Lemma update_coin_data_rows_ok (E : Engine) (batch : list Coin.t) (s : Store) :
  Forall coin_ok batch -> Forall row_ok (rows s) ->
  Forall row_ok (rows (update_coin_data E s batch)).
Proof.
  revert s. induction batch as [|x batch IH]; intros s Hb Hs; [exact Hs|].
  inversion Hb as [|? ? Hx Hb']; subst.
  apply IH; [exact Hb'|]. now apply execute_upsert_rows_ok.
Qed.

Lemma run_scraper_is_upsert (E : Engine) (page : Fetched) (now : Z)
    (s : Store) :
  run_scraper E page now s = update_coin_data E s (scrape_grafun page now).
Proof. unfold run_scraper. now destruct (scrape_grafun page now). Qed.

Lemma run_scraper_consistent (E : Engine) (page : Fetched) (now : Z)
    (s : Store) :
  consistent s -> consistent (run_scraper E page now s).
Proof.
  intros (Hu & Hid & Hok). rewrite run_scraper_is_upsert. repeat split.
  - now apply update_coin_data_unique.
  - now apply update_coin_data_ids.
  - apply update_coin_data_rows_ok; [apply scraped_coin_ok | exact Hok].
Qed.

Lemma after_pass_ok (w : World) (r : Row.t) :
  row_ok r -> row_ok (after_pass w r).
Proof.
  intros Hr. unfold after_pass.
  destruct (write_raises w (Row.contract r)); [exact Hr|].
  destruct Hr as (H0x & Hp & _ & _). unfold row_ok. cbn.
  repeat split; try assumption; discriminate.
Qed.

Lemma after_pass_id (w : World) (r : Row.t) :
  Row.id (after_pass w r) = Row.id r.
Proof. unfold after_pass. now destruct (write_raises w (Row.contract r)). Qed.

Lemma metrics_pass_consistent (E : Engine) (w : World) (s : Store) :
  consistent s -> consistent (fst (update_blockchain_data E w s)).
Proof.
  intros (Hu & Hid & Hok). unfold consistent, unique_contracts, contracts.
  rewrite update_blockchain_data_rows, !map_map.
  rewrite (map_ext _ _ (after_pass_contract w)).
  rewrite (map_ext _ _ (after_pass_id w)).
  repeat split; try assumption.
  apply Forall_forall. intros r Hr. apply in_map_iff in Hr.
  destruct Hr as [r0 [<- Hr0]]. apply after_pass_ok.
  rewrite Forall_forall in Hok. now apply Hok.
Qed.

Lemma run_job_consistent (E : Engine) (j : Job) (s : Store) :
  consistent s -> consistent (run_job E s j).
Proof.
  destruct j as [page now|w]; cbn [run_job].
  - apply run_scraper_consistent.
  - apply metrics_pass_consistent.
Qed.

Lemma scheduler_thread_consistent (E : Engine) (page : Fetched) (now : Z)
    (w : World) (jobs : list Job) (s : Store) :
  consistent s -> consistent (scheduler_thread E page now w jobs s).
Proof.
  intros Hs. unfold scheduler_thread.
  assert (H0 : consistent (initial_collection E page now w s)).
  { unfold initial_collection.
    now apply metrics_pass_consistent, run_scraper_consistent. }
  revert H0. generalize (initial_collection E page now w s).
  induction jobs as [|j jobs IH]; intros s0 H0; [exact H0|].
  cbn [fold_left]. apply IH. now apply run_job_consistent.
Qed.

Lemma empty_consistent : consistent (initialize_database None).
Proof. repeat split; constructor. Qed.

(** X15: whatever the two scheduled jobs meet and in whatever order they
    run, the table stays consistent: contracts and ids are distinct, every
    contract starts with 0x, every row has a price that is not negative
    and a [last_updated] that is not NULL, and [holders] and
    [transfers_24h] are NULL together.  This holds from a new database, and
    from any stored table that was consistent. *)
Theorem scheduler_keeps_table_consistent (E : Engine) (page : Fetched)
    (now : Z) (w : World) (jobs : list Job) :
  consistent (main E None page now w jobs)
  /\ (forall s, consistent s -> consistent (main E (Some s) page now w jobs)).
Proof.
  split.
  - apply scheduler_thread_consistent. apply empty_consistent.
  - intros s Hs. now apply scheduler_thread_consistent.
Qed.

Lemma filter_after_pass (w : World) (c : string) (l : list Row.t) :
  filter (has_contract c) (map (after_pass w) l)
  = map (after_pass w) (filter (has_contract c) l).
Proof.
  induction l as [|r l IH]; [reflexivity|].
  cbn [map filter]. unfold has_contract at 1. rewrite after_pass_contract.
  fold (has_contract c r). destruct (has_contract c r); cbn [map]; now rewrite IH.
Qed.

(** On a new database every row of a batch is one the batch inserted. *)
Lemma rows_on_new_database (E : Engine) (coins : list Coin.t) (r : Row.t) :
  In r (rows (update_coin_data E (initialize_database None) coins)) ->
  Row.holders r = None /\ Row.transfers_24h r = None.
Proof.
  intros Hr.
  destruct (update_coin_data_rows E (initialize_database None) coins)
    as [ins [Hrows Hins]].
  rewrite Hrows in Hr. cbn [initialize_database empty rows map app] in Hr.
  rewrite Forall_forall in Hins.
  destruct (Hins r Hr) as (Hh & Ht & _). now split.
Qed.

Exercise brief: Reproduce every line in the data that has the word "Hrows" in it.

Expected answer:
    as [ins [Hrows Hins]].
  rewrite Hrows in Hr. cbn [initialize_database empty rows map app] in Hr.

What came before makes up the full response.